One of our characters, Murti Hower, was assaulted in an alley about a month after Sundance with death threats — “I’m going to fucking come after you if you bring that fucking movie to this island. You’re hurting our businesses. I’m going to find you and kill you.” So those reports were given to the police and they tracked down the guy. The guy’s address was the same as The Teacher’s address. He’s his bodyguard. Now, whether The Teacher told him to do it or not, The Teacher is behind everything. He creates a volatile environment around him where he gets everybody all up in arms and they all protect him.

That happened to Murti, and his wife was 15 feet away, and they have been a wreck. They filed police reports, and it’s still under investigation. When we left the island a week ago they were like, “You guys are leaving us here with them.” This group, they bully people. We did a mailer in the three-mile radius around where he lives to make the community aware of the film and that he doesn’t want anyone to see it, and we have reports of people taking the flyers out of mailboxes and ripping them up. These were mailed through the U.S. Postal Service, so that’s a federal offense.

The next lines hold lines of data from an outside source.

(** ** Arguments of a call *)

Record TransactionArgs := mkArgs {
  ta_From : option Address;
  ta_To : option Address;
  ta_Gas : option Z;
  ta_GasPrice : option Z;
  ta_MaxFeePerGas : option Z;
  ta_MaxPriorityFeePerGas : option Z;
  ta_Value : option Z;
  ta_Nonce : option Z;
  ta_Data : option string;
  ta_Input : option string;
  ta_AccessList : option (list (Address * list Hash))
}.

(** [ethtypes.Message]: the message with what only its creation tells; it is always a fake one. *)
Record CallMessage := mkCallMessage {
  cm_Message : Message;
  cm_GasFeeCap : Z;
  cm_GasTipCap : Z;
  cm_IsFake : bool
}.

Definition ErrBothFees : err := ErrText "both gasPrice and (maxFeePerGas or maxPriorityFeePerGas) specified".

Definition args_GetFrom (args : TransactionArgs) : Address := default zero_address (ta_From args).

(** The input is preferred. *)
Definition args_GetData (args : TransactionArgs) : string :=
  match ta_Input args with
  | Some i => i
  | None => default EmptyString (ta_Data args)
  end.

Definition args_SetNonce (nonce : Z) (args : TransactionArgs) : TransactionArgs :=
  mkArgs (ta_From args) (ta_To args) (ta_Gas args) (ta_GasPrice args) (ta_MaxFeePerGas args) (ta_MaxPriorityFeePerGas args)
    (ta_Value args) (Some nonce) (ta_Data args) (ta_Input args) (ta_AccessList args).

(** Without a cap, half of the largest number. *)
Definition args_gas (args : TransactionArgs) (globalGasCap : Z) : Z :=
  let gas := if globalGasCap =? 0 then (2 ^ 64 - 1) / 2 else globalGasCap in
  let gas := default gas (ta_Gas args) in
  if negb (globalGasCap =? 0) && (globalGasCap <? gas) then globalGasCap else gas.

(** The price, the fee cap and the tip cap. *)
Definition args_prices (args : TransactionArgs) (baseFee : option Z) : Z * Z * Z :=
  match baseFee, ta_GasPrice args with
  | None, p => let gasPrice := default 0 p in (gasPrice, gasPrice, gasPrice)
  | Some _, Some gasPrice => (gasPrice, gasPrice, gasPrice)
  | Some base, None =>
      let gasFeeCap := default 0 (ta_MaxFeePerGas args) in
      let gasTipCap := default 0 (ta_MaxPriorityFeePerGas args) in
      let gasPrice := if negb (gasFeeCap =? 0) || negb (gasTipCap =? 0) then Z.min (gasTipCap + base) gasFeeCap else 0 in
      (gasPrice, gasFeeCap, gasTipCap)
  end.

Definition ToMessage (args : TransactionArgs) (globalGasCap : Z) (baseFee : option Z) : res CallMessage :=
  if bool_decide (is_Some (ta_GasPrice args))
     && (bool_decide (is_Some (ta_MaxFeePerGas args)) || bool_decide (is_Some (ta_MaxPriorityFeePerGas args)))
  then Err ErrBothFees
  else
    let '(gasPrice, gasFeeCap, gasTipCap) := args_prices args baseFee in
    Ok (mkCallMessage
          (mkMessage (args_GetFrom args) (ta_To args) (default 0 (ta_Nonce args)) (default 0 (ta_Value args))
             (args_gas args globalGasCap) gasPrice (args_GetData args) (default [] (ta_AccessList args)))
          gasFeeCap gasTipCap true).

(** [json.Unmarshal] into the arguments. *)
Class ArgsCodec := { UnmarshalArgs : string -> res TransactionArgs }.

(** ** Binary search *)

Section search.
Context {R : Type}.

(** [None] is a search that has not ended; numbers are [uint64]. *)
Fixpoint BinSearch (fuel : nat) (lo hi : Z) (executable : Z -> res (bool * R)) : option (res Z) :=
  if u64_add lo 1 <? hi then
    match fuel with
    | O => None
    | S fuel =>
        let mid := u64_add hi lo / 2 in
        match executable mid with
        | Panic => Some Panic
        | Err e => Some (Err e)
        | Ok (failed, _) => if failed : bool then BinSearch fuel mid hi executable else BinSearch fuel lo mid executable
        end
    end
  else Some (Ok hi).
End search.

Today, are you in a relationship?
I met a man a month after I started making this movie in 2012, who I fell in love with, but I had this huge undertaking and I devoted every day of my life for four years to this film, and I was not able to give my energy to somebody else. Which was sad. So we had a long-distance relationship that broke up, and I’m single. But I’m feeling very loving now. I feel very able and willing to find my man, that I can share myself with without losing myself.

Maybe you needed to have the catharsis of making this movie to do that.
I did. I needed to get this behind me. And I made the movie thinking that maybe only 12 people would see it.

Does it feel like a weight off?
I think the weight will feel off when I have a break, like maybe next week. Everyone says I need a month off.

Don’t go to Hawaii!
[Laughs.] You know, I want to, because I love that place. I have so many friends there. I’m thinking Bali, but don’t tell anybody.